When it comes to genetic engineering in agriculture, most of the attention on the web and in films focuses on Monsanto when there are several other big companies (and a lot of little ones) that also work in this area. Reuters has just published a list of the big six, for your perusal:

  • Monsanto Co (MON.N) – Based in St. Louis, the company posted record net sales of $11.7 billion and net income of $2.1 billion for fiscal 2009. Among its key products are corn, soybeans and cotton that tolerate weed-killing treatments and resist pests.
  • Pioneer Hi-Bred – Subsidiary of DuPont (DD.N) based in Johnston, Iowa. Produces, markets and sells hybrid seed in nearly 70 countries worldwide and is the closest rival to Monsanto for market share in U.S. biotech corn seed market. Revenue totaled $4 billion in 2008.
  • Syngenta AG (SYNN.VX) – The Basel, Switzerland-based company operates in 90 countries and generated 2008 sales of $11.6 billion. Collaborating with International Rice Research Institute to improve rice.
  • Dow AgroSciences – Subsidiary of Dow Chemical Co (DOW.N) based in Indianapolis, Indiana. With global sales of $4.5 billion, company offers insect-protected corn and cotton, among other seed products, and is expanding its research into wheat.

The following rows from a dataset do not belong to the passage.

(** The range of every guard is one of those batches: the newest for the open
    guard, a closed one for a bounded guard, whose machine words are the task numbers
    modulo the counter. *)
Theorem guard_range_is_batch {C : QueueCfg} {HV : ValidCfg} {cell W D : Type} `{Deque W D}
  (uninit : cell) (s : sys cell W D) id g :
  reachable uninit s → sys_guards s !! id = Some g →
  match g with
  | Unbounded base_slot start =>
      last (batch_starts s) = Some start ∧ shr usize_bits base_slot INDEX_SHIFT
        = start mod counter_modulus
  | Bounded rs re start stop _ =>
      (∃ k, batch_starts s !! k = Some start ∧ stop = batch_end s k)
      ∧ rs = start mod counter_modulus ∧ re = stop mod counter_modulus
  | Waking _ => True
  end.
Proof.
  intros [I B]%batches_inv_reachable Hid. pose proof (inv_guards _ I _ _ Hid) as Hok.
  destruct g as [w b|rs re b e cur|]; [..|done].
  - split; [by apply (bt_open _ B _ _ _ Hid)|]. destruct Hok as [_ [phase ->]].
    apply slot_word_shr.
  - split; [by apply (bt_bounded _ B _ _ _ _ _ _ Hid)|]. simpl in Hok. tauto.
Qed.

Lemma guard_range_is_batch_witness :
  (∃ k, batch_starts demo_state !! k = Some 0 ∧ 2 = batch_end demo_state k)
  ∧ 0 = 0 mod counter_modulus (C := demo_cfg) ∧ 2 = 2 mod counter_modulus (C := demo_cfg).
Proof.
  apply (guard_range_is_batch (C := demo_cfg) None demo_state 0%nat (Bounded 0 2 0 2 0)
    demo_reachable). reflexivity.
Defined.

(** * [push] as a run of the protocol *)
Section push.
Context {C : QueueCfg} {HV : ValidCfg} {T W D : Type} `{Deque W D}.
Implicit Types (q : StackQueue (option T) D) (gs : gmap nat guard).
Abbreviation sys := (sys (option T) W D).

Lemma check_write_index_total index q :
  (∃ q', check_write_index index q = Done (Ok (), q')) ∨
  (∃ q', check_write_index index q = Done (Err queue_full, q')).
Proof.
  rewrite check_write_index_run, check_regional_occupancy_run.
  destruct (at_region_start index); [|by left; eexists].
  destruct (_ =? 0); [by left; eexists|]. destruct (_ =? 0); [left|right]; by eexists.
Qed.

(** The steps of a push whose check passed, up to the slot replacement. *)
Lemma push_steps task q q' gs h tr n phase local :
  slots_at n phase local q → n = Z.of_nat (length h) →
  length (buffer (inner q)) = Z.to_nat N →
  check_write_index (n mod N) q = Done (Ok (), q') →
  let q1 := set_buffer (<[Z.to_nat (n mod N) := Some task]> (buffer (inner q))) q' in
  let pc := if eqb phase local then Idle
            else Occupying (n mod N) (slot_word n phase) in
  rtc step (mkSys q Idle gs h tr : sys)
    (mkSys (advanced n phase q1) pc gs (h ++ [Some task]) tr).
Proof.
  intros [Hs Hl] Hn Hlen Hc q1 pc.
  destruct (check_write_index_frame _ _ _ _ Hc) as (Hi & Hsl & _).
  eapply rtc_l; [eapply step_check; [by apply (current_write_index_run n local)|exact Hc]|].
  pose proof N_ge_64. pose proof (Z.mod_pos_bound n N).
  assert (write_cell (n mod N) (Some task) q' = Done ((), q1)) as Hw.
  { unfold q1. rewrite <- Hi. apply write_cell_run. rewrite Hi, Hlen. lia. }
  eapply rtc_l; [by apply step_write, Hw|].
  assert (sq_slot q1 = slot_word n local) as Hsl1 by (unfold q1; simpl; congruence).
  assert (fetch_add_slot q1
    = Done (slot_word n phase, set_slot (slot_word (n + 1) phase) q1)) as Hf.
  { unfold fetch_add_slot. replace (slot (inner q1)) with (slot_word n phase)
      by (unfold q1; simpl; congruence). by rewrite slot_word_next. }
  assert (replace_slot (wrapping_add usize_bits (slot_word n phase)
    (shl usize_bits 1 INDEX_SHIFT)) (set_slot (slot_word (n + 1) phase) q1)
    = Done (slot_word n local, advanced n phase q1)) as Hr.
  { unfold replace_slot. rewrite slot_word_next.
    change (sq_slot (set_slot _ q1)) with (sq_slot q1). by rewrite Hsl1. }
  eapply rtc_l; [by apply step_claim, Hf|]. apply rtc_once. unfold pc.
  destruct (eqb phase local) eqn:Hp.
  - eapply step_join; [exact Hr|]. apply Z.eqb_eq. by rewrite same_phase_slots.
  - eapply step_begin; [exact Hr|]. apply Z.eqb_neq. by rewrite same_phase_slots.
Qed.
End push.

(** C24. [push] always returns, without undefined accesses, and is a run of the
    protocol: it joins the open batch if there is one, else hands out a guard on a
    new batch whose first task is the pushed one, or gives the task back. *)
Theorem push_runs_protocol {C : QueueCfg} {HV : ValidCfg} {T W D : Type} `{Deque W D}
  (q : StackQueue (option T) D) gs h tr (task : T) (waker : W) id :
  let s := mkSys q Idle gs h tr in
  reachable None s → gs !! id = None →
  ∃ r q', push task q = Done (r, q') ∧
    match r with
    | Ok None => has_open s ∧ rtc step s (mkSys q' Idle gs (h ++ [Some task]) tr)
    | Ok (Some base_slot) => ¬ has_open s ∧
        rtc step s (mkSys q' Idle (<[id := Unbounded base_slot (count s)]> gs)
                      (h ++ [Some task]) (tr ++ [Began (count s)]))
    | Err task' => task' = task ∧ rtc step s (mkSys q' (Rejected waker) gs h tr)
    end.
Proof.
  intros s Hreach Hid. pose proof (ranges_inv_reachable _ _ Hreach) as I.
  destruct (inv_owner _ I) as (phase & Hs & _ & local & Hl & Ho).
  assert (slots_at (count s) phase local q) as Hslots by (by split).
  destruct (check_write_index_total (count s mod N) q) as [[q' Hc]|[q' Hc]].
  2:{ exists (Err task), q'. split; [by eapply push_full|]. split; [done|].
      apply rtc_once, (step_reject q q' gs h tr (count s mod N));
        [by apply (current_write_index_run (count s) local)|exact Hc]. }
  pose proof (push_ok task _ _ _ _ _ Hslots (inv_length _ I) Hc) as Hpush.
  pose proof (push_steps (W := W) task q q' gs h tr _ _ _ Hslots eq_refl (inv_length _ I) Hc)
    as Hsteps. simpl in Hpush, Hsteps.
  destruct (eqb phase local) eqn:Hp.
  - eexists _, _. split; [exact Hpush|]. apply eqb_prop in Hp. split; [by apply Ho|done].
  - eexists _, _. split; [exact Hpush|]. split.
    + intros Hx%Ho. by rewrite Hx, eqb_reflx in Hp.
    + eapply rtc_r; [exact Hsteps|].
      assert (count s = Z.of_nat (length (h ++ [Some task])) - 1) as Hn.
      { rewrite length_app. unfold count, s. simpl. lia. }
      pose proof (step_occupy (W := W) _ _ _ (h ++ [Some task]) tr _
        (slot_word (count s) phase) id (occupy_region_run (count s mod N) (advanced (count s) phase
          (set_buffer (<[Z.to_nat (count s mod N) := Some task]> (buffer (inner q))) q'))) Hid)
        as Hst. rewrite <- Hn in Hst. exact Hst.
Qed.

Lemma push_runs_protocol_witness :
  ∃ r q', push (C := demo_cfg) 13 (sys_queue demo_state) = Done (r, q') ∧
    match r with
    | Ok None => has_open demo_state ∧
        rtc (step (C := demo_cfg)) demo_state
          (mkSys q' Idle (sys_guards demo_state) (sys_history demo_state ++ [Some 13])
             (sys_trace demo_state))
    | Ok (Some base_slot) => ¬ has_open demo_state ∧
        rtc (step (C := demo_cfg)) demo_state
          (mkSys q' Idle (<[2%nat := Unbounded base_slot 3]> (sys_guards demo_state))
             (sys_history demo_state ++ [Some 13]) (sys_trace demo_state ++ [Began 3]))
    | Err task' => task' = 13 ∧
        rtc (step (C := demo_cfg)) demo_state
          (mkSys q' (Rejected 7) (sys_guards demo_state) (sys_history demo_state)
             (sys_trace demo_state))
    end.
Proof.
  apply (push_runs_protocol (C := demo_cfg) (sys_queue demo_state) (sys_guards demo_state)
    (sys_history demo_state) (sys_trace demo_state) 13 7 2%nat demo_reachable).
  reflexivity.
Defined.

  • BASF (BASF.DE) – Based in Ludwigshafen, Germany, this leading global chemical company is increasingly focusing its health and nutrition division on plant biotechnology to increase crop yields. Like its rivals, BASF is working on a drought-tolerant corn seed. Revenue in its agricultural division totaled 3.4 billion euros in 2008.
  • Bayer CropScience AG – The unit of Bayer AG (BAYGn.DE), had 2008 sales of 6.4 billion euros and operates in 120 countries. The company is pursuing 56 “bioscience” research projects involving six crops.

Hopefully people will come to know that there is more to the private sector than just Monsanto. Lists of the big ones are easy to make, though, what about a profile of the little companies? Start-ups in Africa, South America? What about China?